Listed entries: Begin

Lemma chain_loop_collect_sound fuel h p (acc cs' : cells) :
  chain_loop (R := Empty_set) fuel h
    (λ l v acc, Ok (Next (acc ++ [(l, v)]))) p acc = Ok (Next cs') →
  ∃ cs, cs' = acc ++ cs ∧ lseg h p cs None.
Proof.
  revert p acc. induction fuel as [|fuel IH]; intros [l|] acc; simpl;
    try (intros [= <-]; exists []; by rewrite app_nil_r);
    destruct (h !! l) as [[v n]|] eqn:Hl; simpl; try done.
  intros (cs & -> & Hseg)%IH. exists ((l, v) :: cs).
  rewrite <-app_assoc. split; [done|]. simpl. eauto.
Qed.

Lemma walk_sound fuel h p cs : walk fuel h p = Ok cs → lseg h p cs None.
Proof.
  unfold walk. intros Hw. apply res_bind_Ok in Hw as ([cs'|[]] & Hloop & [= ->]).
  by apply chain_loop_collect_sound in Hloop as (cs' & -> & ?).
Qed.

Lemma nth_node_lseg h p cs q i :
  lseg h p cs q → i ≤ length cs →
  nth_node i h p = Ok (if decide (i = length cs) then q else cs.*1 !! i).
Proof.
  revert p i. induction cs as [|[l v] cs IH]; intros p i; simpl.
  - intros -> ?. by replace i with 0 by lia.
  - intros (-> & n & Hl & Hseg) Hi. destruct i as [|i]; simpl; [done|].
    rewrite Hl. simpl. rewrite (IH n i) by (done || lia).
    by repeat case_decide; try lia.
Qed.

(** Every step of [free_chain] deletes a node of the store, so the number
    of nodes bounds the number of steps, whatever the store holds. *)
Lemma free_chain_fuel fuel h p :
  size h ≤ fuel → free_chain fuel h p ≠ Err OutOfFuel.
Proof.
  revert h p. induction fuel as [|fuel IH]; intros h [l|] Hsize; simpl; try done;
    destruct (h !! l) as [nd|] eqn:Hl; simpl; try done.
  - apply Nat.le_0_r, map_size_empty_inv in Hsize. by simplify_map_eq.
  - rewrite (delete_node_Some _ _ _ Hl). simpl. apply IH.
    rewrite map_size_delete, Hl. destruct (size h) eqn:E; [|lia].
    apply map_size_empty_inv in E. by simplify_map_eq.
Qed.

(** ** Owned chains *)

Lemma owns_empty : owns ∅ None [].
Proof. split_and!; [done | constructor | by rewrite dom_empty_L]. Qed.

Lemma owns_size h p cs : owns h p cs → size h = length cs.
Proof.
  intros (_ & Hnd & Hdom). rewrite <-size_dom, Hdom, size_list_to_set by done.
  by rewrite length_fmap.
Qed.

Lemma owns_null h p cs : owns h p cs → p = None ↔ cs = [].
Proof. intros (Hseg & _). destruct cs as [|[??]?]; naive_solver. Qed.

Listed entries: End
Listed entries: Begin

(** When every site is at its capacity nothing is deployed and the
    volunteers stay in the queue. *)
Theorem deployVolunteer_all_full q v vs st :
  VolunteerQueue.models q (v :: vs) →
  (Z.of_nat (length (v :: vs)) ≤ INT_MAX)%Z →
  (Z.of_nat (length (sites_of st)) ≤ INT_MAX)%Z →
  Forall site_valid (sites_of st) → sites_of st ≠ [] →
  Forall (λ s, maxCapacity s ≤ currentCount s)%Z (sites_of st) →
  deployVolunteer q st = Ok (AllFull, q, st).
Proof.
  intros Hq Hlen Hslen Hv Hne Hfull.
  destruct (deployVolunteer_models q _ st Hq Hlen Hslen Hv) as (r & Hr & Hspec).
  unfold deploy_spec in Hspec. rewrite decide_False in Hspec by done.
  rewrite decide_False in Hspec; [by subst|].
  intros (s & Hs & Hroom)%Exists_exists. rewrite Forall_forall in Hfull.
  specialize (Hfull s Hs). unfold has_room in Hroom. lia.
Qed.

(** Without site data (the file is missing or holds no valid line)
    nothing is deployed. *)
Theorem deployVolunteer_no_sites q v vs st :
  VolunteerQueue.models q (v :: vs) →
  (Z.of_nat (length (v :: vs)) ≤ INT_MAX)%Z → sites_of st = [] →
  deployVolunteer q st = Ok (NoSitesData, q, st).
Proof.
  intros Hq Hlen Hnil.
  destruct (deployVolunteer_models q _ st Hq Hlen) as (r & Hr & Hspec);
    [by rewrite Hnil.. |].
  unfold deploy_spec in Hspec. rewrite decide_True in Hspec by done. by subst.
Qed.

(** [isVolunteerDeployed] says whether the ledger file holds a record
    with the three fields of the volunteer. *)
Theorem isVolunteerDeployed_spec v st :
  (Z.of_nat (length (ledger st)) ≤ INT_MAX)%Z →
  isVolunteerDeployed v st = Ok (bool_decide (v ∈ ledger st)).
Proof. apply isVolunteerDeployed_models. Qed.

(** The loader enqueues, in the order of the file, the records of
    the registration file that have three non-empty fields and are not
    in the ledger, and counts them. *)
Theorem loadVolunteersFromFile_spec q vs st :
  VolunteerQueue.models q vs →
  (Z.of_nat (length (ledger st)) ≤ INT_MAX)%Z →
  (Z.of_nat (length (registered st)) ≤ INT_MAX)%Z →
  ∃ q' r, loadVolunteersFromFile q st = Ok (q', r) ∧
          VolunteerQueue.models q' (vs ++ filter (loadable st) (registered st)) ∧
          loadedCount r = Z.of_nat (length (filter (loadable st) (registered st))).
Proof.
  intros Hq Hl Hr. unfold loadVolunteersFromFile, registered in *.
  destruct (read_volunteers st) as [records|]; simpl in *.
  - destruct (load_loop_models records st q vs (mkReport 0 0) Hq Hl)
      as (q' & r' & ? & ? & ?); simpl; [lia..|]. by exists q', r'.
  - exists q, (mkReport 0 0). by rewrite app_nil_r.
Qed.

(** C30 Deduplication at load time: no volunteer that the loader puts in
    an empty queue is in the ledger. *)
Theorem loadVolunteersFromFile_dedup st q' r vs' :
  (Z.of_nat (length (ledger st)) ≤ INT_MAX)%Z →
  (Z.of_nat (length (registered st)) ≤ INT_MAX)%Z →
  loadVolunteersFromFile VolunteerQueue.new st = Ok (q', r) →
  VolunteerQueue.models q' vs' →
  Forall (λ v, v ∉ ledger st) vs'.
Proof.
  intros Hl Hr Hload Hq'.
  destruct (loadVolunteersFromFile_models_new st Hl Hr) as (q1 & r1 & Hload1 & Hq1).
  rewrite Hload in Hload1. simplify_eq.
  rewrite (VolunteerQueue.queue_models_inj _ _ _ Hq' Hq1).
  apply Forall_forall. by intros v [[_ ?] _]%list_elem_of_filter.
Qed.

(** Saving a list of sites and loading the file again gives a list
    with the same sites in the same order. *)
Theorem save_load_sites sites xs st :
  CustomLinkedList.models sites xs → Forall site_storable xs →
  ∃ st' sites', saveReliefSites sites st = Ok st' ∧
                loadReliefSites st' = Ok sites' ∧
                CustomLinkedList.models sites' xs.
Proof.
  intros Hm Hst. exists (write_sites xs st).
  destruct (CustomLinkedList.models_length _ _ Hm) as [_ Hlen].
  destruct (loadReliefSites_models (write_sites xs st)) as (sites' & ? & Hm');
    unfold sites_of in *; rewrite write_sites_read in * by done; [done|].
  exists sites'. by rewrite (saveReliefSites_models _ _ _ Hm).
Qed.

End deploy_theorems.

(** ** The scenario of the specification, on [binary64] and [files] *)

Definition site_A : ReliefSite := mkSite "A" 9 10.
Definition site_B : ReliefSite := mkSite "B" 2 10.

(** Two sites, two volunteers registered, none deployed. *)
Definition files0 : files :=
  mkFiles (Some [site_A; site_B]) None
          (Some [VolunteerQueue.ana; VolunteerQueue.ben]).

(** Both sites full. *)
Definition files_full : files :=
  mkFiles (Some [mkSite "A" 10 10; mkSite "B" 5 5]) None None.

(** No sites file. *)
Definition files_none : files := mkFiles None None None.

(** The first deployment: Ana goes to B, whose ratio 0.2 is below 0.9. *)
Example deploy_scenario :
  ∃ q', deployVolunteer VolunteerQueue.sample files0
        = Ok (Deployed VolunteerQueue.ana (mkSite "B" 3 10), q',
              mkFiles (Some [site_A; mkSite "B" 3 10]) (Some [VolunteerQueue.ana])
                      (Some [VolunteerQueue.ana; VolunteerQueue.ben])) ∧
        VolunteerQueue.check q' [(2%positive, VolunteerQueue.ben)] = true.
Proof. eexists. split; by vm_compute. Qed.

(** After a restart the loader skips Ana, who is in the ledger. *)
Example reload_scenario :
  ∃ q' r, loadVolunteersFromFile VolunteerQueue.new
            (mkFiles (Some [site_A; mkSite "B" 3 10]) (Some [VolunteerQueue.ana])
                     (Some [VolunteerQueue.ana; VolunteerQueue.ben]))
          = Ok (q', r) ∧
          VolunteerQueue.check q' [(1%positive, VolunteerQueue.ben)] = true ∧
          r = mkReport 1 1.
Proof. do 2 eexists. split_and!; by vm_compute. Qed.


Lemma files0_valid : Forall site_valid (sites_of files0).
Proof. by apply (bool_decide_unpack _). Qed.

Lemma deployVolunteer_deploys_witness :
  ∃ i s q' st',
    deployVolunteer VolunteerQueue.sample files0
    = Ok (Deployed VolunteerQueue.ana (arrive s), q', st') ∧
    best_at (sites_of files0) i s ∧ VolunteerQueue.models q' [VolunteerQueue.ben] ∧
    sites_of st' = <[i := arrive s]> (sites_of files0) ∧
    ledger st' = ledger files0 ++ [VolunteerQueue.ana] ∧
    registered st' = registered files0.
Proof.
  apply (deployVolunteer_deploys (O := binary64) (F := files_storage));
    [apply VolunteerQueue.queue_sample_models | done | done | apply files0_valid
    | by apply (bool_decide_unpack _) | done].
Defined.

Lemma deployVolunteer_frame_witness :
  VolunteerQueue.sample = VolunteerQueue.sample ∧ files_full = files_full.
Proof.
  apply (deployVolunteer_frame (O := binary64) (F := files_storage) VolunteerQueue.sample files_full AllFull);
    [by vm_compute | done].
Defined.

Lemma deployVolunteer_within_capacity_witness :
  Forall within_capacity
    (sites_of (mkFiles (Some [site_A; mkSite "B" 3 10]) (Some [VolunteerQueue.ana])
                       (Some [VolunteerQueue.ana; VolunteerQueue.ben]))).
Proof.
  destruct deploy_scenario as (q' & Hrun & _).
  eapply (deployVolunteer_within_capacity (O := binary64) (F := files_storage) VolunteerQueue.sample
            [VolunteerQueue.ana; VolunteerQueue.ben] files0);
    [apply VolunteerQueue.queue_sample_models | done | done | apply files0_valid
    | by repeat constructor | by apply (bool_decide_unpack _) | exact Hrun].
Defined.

Listed entries: End
Listed entries: Begin

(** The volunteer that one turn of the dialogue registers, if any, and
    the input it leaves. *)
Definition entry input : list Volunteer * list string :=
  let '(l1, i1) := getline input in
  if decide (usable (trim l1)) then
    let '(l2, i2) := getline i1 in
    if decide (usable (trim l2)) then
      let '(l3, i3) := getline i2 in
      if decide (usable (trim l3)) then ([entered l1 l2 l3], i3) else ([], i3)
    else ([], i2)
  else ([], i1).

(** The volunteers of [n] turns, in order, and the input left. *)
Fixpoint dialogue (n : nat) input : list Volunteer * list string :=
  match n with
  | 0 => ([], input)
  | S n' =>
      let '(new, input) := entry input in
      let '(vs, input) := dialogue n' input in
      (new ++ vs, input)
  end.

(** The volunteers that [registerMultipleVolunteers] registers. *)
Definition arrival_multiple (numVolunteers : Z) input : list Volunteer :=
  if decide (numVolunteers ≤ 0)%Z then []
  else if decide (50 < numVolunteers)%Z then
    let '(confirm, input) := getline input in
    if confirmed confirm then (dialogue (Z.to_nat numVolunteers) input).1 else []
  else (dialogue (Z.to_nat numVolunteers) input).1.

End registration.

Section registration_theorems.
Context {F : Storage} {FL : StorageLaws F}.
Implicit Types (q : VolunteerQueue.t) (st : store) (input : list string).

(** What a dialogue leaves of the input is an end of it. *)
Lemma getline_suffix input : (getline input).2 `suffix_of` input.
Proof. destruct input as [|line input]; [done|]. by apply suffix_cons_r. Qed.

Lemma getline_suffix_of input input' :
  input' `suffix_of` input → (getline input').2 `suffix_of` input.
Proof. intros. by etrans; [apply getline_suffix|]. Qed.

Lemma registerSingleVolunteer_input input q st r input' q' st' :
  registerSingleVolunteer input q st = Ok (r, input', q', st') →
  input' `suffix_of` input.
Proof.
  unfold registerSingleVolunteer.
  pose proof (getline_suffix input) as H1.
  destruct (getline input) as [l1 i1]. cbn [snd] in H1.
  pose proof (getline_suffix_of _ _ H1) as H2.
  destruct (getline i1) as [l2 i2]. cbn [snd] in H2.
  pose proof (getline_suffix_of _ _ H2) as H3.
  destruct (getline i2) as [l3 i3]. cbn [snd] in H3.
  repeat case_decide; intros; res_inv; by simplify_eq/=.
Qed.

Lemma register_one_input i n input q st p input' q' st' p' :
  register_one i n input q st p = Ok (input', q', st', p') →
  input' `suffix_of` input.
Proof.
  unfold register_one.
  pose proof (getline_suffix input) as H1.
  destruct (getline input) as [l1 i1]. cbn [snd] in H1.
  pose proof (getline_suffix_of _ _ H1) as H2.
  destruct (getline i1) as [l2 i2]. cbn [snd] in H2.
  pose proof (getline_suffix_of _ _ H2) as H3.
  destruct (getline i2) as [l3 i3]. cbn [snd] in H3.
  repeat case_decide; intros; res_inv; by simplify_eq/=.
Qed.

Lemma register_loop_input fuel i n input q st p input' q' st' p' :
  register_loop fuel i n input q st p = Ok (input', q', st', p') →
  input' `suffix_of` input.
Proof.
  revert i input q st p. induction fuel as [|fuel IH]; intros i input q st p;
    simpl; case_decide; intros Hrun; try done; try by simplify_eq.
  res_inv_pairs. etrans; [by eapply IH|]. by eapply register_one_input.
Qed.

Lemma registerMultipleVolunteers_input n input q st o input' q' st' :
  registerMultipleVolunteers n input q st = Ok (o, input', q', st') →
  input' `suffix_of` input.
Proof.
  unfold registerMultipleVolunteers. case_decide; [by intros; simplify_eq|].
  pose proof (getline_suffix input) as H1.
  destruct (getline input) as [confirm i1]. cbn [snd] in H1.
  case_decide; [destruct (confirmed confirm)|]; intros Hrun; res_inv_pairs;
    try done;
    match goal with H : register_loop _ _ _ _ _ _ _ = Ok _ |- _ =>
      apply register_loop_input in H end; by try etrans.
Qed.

Listed entries: End

**To do:** State the number of lines above that include the word "mkSite", and write nothing besides that number.

**Task answer:** 7